(** On a replica, when the statement on the auxiliary connection is
    answered, the connection is closed before the method returns. *)
Lemma __get_primary_server_id_closes fuel st conn_params b ka rowcount rows es ca :
  is_replica st = true ->
  get_connection_parameters st true = Ok (conn_params, b) ->
  connect_answers st = None :: ka ->
  execute_answers st = ExecOk rowcount rows :: es ->
  close_answers st = None :: ca ->
  __get_primary_server_id (S fuel) st
  = (match (if (0 <? rowcount)%Z then rows else []) with
     | [] => Raise IndexError
     | r0 :: _ => match r0 !! "server_id" with
                  | Some id => Ret id
                  | None => Raise (KeyError "server_id")
                  end
     end,
     evolve st (conn st) (conn_unbuffered st) (is_replica st) ka es
       ca (S (next_handle st))
       [Connect conn_params DictCursor (next_handle st);
        Execute (next_handle st) "select @@server_id as server_id;" None;
        Close (next_handle st)]
       [LogInfo "Running query: select @@server_id as server_id;"]).
Proof.
  intros Hr Hp Hka He Hca. unfold __get_primary_server_id.
  unfold bind at 1. erewrite connect_to_primary_if_replica_opens by eassumption.
  unfold bind at 1, query_.
  erewrite query_returns;
    [| unfold target; reflexivity | at_state; eassumption ].
  unfold bind at 1, connection_close. at_state. rewrite Hca.
  unfold bind at 1, rows_of, ret. 
  destruct (0 <? rowcount)%Z; [destruct rows as [|r0 rows]|];
    unfold bind at 1, first_row, raise, ret; try (apply outcome_eq; [reflexivity|state_eq]).
  unfold lift, getitem. destruct (r0 !! "server_id"); apply outcome_eq; try reflexivity; state_eq.
Qed.

(** On the primary the method uses the buffered session of [self]. *)
Lemma __get_primary_server_id_primary fuel st c rowcount rows es :
  is_replica st = false ->
  conn st = Some c ->
  execute_answers st = ExecOk rowcount rows :: es ->
  __get_primary_server_id (S fuel) st
  = (match (if (0 <? rowcount)%Z then rows else []) with
     | [] => Raise IndexError
     | r0 :: _ => match r0 !! "server_id" with
                  | Some id => Ret id
                  | None => Raise (KeyError "server_id")
                  end
     end,
     attempted c "select @@server_id as server_id;" None es st).
Proof.
  intros Hr Hc He. unfold __get_primary_server_id.
  unfold bind at 1. rewrite connect_to_primary_if_replica_none by assumption.
  unfold bind at 1, query_.
  erewrite query_returns; [| unfold target; eassumption | eassumption ].
  unfold bind at 1, ret. unfold bind at 1, rows_of, ret.
  destruct (0 <? rowcount)%Z; [destruct rows as [|r0 rows]|];
    unfold bind at 1, first_row, raise, ret; try reflexivity.
  unfold lift, getitem. destruct (r0 !! "server_id"); reflexivity.
Qed.

Lemma __get_primary_server_uuid_closes fuel st conn_params b ka rowcount rows es ca :
  is_replica st = true ->
  get_connection_parameters st true = Ok (conn_params, b) ->
  connect_answers st = None :: ka ->
  execute_answers st = ExecOk rowcount rows :: es ->
  close_answers st = None :: ca ->
  __get_primary_server_uuid (S fuel) st
  = (match (if (0 <? rowcount)%Z then rows else []) with
     | [] => Raise IndexError
     | r0 :: _ => match r0 !! "server_uuid" with
                  | Some uuid => Ret uuid
                  | None => Raise (KeyError "server_uuid")
                  end
     end,
     evolve st (conn st) (conn_unbuffered st) (is_replica st) ka es
       ca (S (next_handle st))
       [Connect conn_params DictCursor (next_handle st);
        Execute (next_handle st) "select @@server_uuid as server_uuid;" None;
        Close (next_handle st)]
       [LogInfo "Running query: select @@server_uuid as server_uuid;"]).
Proof.
  intros Hr Hp Hka He Hca. unfold __get_primary_server_uuid.
  unfold bind at 1. erewrite connect_to_primary_if_replica_opens by eassumption.
  unfold bind at 1, query_.
  erewrite query_returns;
    [| unfold target; reflexivity | at_state; eassumption ].
  unfold bind at 1, connection_close. at_state. rewrite Hca.
  unfold bind at 1, rows_of, ret.
  destruct (0 <? rowcount)%Z; [destruct rows as [|r0 rows]|];
    unfold bind at 1, first_row, raise, ret;
    try (apply outcome_eq; [reflexivity|state_eq]).
  unfold lift, getitem.
  destruct (r0 !! "server_uuid"); apply outcome_eq; try reflexivity; state_eq.
Qed.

____

* [What you should do]:
Go through the records and show every line with the string "apply" in it.

* [Task output]:
    unfold bind at 1, first_row, raise, ret; try (apply outcome_eq; [reflexivity|state_eq]).
  unfold lift, getitem. destruct (r0 !! "server_id"); apply outcome_eq; try reflexivity; state_eq.
    try (apply outcome_eq; [reflexivity|state_eq]).
  destruct (r0 !! "server_uuid"); apply outcome_eq; try reflexivity; state_eq.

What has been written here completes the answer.